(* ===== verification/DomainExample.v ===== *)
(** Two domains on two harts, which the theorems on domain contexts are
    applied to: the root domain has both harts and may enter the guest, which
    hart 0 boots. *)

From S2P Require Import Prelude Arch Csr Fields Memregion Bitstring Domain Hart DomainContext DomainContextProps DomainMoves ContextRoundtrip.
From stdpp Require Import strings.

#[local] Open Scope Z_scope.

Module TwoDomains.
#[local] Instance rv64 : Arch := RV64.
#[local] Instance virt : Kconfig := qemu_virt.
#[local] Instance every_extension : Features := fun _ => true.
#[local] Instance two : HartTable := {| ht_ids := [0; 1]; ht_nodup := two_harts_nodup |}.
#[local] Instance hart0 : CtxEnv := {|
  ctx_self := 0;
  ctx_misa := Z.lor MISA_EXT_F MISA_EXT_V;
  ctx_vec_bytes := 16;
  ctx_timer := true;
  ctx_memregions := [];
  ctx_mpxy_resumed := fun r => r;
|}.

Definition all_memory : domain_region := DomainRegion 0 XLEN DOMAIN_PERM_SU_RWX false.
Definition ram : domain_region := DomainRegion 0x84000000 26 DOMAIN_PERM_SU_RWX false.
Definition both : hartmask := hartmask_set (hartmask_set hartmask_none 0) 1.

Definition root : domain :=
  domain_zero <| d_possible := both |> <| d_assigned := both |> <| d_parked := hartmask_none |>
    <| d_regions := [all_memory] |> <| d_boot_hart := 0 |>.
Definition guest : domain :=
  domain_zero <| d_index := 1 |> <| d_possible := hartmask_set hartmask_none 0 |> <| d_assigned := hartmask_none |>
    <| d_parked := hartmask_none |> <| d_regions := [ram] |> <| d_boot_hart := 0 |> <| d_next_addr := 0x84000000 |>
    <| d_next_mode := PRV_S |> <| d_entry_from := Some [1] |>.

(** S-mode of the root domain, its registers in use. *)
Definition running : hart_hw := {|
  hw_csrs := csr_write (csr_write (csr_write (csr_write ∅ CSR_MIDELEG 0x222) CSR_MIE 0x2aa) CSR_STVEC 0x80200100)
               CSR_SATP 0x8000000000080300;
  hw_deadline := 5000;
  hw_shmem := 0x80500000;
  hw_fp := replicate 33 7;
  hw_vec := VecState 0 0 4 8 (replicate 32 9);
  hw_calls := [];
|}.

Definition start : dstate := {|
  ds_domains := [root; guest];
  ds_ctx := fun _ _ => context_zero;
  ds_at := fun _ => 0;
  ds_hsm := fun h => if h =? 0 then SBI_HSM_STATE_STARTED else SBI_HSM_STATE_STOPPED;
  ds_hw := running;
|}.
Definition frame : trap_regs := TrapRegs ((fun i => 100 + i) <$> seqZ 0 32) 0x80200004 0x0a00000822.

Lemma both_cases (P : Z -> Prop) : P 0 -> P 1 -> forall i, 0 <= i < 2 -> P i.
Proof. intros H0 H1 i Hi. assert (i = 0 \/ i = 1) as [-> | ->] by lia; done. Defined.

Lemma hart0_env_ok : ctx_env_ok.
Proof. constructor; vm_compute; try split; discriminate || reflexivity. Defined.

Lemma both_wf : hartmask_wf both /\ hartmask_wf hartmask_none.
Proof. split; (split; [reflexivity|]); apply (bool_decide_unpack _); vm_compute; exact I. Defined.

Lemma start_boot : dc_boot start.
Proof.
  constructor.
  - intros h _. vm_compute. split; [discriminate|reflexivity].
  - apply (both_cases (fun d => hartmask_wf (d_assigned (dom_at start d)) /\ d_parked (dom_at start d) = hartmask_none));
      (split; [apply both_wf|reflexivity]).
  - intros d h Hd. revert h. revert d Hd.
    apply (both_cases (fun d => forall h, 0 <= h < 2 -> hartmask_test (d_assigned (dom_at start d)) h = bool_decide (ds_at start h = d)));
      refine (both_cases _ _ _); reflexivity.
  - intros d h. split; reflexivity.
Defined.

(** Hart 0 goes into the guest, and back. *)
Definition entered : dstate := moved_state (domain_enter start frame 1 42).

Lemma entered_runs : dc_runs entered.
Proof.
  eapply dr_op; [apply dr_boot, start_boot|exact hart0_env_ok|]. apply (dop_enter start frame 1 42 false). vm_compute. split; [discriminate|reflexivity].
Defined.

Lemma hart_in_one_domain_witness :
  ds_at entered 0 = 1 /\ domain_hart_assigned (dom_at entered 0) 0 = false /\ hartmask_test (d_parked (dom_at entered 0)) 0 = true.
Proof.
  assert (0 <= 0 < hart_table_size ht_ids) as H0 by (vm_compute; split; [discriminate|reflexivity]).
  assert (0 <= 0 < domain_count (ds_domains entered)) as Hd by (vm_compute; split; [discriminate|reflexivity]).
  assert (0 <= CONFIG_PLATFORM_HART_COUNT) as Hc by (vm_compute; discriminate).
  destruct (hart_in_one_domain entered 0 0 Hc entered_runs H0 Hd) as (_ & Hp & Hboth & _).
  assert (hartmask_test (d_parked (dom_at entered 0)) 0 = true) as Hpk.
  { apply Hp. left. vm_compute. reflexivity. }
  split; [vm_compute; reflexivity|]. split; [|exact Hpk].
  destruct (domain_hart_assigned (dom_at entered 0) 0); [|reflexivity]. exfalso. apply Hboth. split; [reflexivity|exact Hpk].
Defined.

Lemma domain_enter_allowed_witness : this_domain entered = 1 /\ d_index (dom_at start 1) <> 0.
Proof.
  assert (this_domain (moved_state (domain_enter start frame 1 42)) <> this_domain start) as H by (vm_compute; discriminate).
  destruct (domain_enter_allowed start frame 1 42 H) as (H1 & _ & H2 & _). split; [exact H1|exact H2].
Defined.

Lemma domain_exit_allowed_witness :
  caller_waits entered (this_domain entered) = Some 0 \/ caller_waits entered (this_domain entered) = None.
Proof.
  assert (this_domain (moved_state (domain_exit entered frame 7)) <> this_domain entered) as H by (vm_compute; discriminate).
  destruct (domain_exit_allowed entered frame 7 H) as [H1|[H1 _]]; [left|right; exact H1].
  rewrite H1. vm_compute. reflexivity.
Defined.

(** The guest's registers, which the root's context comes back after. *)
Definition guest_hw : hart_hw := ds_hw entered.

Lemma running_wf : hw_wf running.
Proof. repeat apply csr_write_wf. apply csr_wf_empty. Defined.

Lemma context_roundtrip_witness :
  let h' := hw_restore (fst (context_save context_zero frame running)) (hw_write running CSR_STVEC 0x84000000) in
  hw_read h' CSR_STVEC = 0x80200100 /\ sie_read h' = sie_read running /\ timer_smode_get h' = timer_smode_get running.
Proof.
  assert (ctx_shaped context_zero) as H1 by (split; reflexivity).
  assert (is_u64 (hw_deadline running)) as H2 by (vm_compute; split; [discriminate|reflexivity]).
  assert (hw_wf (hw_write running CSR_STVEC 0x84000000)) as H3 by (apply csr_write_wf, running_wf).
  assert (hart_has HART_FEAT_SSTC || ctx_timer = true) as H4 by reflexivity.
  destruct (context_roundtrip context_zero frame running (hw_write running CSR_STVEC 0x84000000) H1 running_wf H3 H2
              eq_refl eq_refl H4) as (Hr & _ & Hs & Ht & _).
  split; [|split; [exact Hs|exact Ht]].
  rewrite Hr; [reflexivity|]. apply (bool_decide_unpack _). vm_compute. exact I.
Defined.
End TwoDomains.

* * *

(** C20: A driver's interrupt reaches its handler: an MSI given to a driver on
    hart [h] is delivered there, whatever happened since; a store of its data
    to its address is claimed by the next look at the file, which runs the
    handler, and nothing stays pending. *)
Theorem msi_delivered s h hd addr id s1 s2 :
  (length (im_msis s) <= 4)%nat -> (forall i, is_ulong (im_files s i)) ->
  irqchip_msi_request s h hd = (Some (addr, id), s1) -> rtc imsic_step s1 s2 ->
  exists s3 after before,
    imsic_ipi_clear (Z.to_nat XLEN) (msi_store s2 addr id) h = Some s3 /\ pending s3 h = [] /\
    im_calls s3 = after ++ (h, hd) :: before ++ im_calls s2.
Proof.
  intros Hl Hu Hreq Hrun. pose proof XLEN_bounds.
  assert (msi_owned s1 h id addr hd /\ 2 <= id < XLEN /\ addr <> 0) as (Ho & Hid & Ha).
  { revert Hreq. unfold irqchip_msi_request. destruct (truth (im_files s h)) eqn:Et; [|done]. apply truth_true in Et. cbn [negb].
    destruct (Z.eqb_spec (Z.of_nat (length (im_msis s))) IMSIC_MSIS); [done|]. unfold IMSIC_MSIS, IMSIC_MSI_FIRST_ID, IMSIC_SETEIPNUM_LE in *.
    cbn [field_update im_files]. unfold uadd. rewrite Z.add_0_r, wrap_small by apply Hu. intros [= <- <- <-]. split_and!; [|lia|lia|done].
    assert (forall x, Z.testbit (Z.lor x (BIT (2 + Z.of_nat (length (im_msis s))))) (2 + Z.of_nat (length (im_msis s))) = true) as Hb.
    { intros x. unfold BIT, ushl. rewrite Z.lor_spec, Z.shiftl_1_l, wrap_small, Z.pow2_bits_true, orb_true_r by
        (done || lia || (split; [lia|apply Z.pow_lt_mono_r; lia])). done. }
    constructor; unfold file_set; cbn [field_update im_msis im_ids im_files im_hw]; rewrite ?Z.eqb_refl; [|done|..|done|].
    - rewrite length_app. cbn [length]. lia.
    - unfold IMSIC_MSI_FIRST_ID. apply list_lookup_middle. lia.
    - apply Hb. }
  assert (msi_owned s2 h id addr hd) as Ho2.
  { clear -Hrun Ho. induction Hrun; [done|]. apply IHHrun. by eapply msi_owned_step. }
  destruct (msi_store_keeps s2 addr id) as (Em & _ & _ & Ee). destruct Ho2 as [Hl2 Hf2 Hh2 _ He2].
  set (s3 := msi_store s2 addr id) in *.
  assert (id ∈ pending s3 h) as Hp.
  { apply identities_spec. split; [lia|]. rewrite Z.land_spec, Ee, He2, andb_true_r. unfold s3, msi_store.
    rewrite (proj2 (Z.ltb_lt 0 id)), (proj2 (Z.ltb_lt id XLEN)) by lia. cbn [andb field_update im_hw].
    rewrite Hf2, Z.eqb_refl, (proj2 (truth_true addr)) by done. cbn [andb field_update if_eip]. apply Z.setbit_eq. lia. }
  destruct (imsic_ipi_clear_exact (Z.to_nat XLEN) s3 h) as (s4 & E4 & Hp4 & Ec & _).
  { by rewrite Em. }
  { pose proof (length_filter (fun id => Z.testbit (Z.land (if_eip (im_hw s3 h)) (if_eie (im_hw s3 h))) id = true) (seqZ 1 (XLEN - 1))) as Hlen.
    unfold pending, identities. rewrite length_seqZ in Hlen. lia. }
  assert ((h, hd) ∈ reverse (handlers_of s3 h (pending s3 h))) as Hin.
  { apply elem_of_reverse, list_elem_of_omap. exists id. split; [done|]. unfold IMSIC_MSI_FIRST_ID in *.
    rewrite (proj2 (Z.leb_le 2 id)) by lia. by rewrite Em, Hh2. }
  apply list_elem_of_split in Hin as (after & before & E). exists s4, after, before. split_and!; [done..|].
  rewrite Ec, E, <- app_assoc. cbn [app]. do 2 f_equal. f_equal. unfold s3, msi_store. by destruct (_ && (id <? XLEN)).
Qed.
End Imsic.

* * *

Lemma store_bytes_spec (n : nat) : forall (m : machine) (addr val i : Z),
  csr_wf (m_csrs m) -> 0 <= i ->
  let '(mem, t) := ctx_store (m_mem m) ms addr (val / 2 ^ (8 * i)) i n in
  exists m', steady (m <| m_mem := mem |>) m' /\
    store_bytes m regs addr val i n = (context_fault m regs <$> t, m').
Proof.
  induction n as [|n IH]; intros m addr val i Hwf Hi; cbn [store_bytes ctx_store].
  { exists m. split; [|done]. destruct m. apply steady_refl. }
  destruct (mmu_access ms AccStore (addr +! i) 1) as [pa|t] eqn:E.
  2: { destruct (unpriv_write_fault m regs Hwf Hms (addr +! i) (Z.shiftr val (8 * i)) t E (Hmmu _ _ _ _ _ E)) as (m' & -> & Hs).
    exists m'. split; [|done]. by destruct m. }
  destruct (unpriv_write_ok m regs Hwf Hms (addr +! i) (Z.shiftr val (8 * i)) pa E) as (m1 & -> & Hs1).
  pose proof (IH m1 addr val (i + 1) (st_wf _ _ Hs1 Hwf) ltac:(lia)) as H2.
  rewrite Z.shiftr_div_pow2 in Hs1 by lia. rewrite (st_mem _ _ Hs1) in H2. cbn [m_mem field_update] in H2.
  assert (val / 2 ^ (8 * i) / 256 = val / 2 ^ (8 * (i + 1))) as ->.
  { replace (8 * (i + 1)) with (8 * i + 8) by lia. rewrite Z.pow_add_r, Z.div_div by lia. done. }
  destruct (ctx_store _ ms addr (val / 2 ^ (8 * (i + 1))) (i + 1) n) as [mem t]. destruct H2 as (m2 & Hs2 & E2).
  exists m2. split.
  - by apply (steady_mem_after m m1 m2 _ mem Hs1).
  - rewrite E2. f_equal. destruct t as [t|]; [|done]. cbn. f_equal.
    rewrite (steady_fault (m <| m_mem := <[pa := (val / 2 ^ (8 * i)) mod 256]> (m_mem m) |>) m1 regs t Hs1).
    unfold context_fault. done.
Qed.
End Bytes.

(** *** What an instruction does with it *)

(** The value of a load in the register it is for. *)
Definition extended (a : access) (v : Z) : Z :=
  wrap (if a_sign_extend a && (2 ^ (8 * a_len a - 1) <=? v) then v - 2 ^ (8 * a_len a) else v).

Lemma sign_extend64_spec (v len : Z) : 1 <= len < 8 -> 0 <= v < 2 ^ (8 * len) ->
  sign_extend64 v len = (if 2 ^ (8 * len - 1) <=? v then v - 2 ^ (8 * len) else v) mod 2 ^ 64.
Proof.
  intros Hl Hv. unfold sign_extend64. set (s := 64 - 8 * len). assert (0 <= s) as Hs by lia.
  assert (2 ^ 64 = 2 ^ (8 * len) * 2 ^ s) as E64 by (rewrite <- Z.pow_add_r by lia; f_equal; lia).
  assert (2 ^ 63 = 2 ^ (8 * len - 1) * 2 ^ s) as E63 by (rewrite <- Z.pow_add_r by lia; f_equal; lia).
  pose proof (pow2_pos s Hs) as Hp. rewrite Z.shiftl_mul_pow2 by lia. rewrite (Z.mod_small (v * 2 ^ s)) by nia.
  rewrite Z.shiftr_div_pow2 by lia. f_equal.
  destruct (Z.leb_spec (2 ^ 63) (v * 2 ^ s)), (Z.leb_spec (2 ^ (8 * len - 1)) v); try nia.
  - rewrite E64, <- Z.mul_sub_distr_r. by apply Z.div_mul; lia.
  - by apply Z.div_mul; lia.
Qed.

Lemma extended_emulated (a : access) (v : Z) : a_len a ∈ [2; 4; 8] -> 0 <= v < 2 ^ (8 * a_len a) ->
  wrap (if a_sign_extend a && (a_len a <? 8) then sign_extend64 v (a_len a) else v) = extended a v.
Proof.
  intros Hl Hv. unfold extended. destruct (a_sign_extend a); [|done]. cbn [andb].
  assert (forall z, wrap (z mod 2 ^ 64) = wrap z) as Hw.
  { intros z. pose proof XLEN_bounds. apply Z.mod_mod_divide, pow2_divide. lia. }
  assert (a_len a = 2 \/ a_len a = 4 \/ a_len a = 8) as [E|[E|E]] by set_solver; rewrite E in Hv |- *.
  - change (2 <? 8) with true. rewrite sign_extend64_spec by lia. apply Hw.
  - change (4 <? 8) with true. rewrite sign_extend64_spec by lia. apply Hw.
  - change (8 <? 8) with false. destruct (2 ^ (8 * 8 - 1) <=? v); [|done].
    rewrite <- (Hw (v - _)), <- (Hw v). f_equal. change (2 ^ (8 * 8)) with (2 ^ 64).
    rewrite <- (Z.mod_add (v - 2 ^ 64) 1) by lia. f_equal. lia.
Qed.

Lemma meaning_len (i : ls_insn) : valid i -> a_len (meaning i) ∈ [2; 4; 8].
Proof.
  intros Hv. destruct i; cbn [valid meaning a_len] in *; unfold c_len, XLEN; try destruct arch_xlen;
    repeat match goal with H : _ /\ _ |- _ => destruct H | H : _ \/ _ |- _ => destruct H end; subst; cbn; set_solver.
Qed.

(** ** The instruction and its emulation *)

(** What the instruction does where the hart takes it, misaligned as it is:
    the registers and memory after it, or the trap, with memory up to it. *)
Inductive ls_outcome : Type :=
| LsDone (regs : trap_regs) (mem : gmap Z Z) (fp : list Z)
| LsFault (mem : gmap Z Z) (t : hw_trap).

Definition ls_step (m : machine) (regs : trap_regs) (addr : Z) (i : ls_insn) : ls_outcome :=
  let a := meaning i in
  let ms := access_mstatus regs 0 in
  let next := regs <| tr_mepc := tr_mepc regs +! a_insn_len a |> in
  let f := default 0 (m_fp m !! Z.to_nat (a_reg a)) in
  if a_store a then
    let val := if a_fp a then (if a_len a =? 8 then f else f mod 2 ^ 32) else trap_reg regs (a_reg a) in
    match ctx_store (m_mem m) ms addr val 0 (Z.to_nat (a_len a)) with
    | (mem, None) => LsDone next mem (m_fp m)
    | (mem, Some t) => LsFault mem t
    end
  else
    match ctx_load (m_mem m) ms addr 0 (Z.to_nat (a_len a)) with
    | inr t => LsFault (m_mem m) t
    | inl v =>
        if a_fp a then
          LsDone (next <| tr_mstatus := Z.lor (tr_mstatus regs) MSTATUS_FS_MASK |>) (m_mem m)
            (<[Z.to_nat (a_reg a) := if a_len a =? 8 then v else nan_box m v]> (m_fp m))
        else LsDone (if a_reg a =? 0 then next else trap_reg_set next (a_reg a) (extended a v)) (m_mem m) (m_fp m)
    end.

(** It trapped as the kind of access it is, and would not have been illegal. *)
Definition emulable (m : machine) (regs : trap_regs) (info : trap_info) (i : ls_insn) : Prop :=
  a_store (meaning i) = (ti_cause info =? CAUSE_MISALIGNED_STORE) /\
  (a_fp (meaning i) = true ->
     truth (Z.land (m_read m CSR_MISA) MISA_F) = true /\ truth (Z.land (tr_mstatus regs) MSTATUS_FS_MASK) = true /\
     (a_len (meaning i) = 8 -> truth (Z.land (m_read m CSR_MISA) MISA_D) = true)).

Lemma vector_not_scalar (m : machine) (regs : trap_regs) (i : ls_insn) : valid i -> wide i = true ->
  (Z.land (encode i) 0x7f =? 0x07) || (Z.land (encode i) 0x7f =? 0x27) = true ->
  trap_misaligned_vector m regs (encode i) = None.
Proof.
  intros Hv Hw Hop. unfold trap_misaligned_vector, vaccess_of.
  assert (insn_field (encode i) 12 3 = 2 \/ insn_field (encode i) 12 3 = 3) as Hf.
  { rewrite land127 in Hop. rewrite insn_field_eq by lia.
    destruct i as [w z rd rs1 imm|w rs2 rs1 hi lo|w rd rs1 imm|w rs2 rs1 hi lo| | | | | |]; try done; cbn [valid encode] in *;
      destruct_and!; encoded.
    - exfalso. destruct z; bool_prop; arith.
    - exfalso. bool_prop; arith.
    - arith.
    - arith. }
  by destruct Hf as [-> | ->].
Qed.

# [What you need to do]
Copy out each line of the data above, exactly, if it lies between the line holding "From stdpp Require Import strings." and the line holding "Definition all_memory : domain_region", inclusive; copy no other line.

# [Response to the task]
From stdpp Require Import strings.

#[local] Open Scope Z_scope.

Module TwoDomains.
#[local] Instance rv64 : Arch := RV64.
#[local] Instance virt : Kconfig := qemu_virt.
#[local] Instance every_extension : Features := fun _ => true.
#[local] Instance two : HartTable := {| ht_ids := [0; 1]; ht_nodup := two_harts_nodup |}.
#[local] Instance hart0 : CtxEnv := {|
  ctx_self := 0;
  ctx_misa := Z.lor MISA_EXT_F MISA_EXT_V;
  ctx_vec_bytes := 16;
  ctx_timer := true;
  ctx_memregions := [];
  ctx_mpxy_resumed := fun r => r;
|}.

Definition all_memory : domain_region := DomainRegion 0 XLEN DOMAIN_PERM_SU_RWX false.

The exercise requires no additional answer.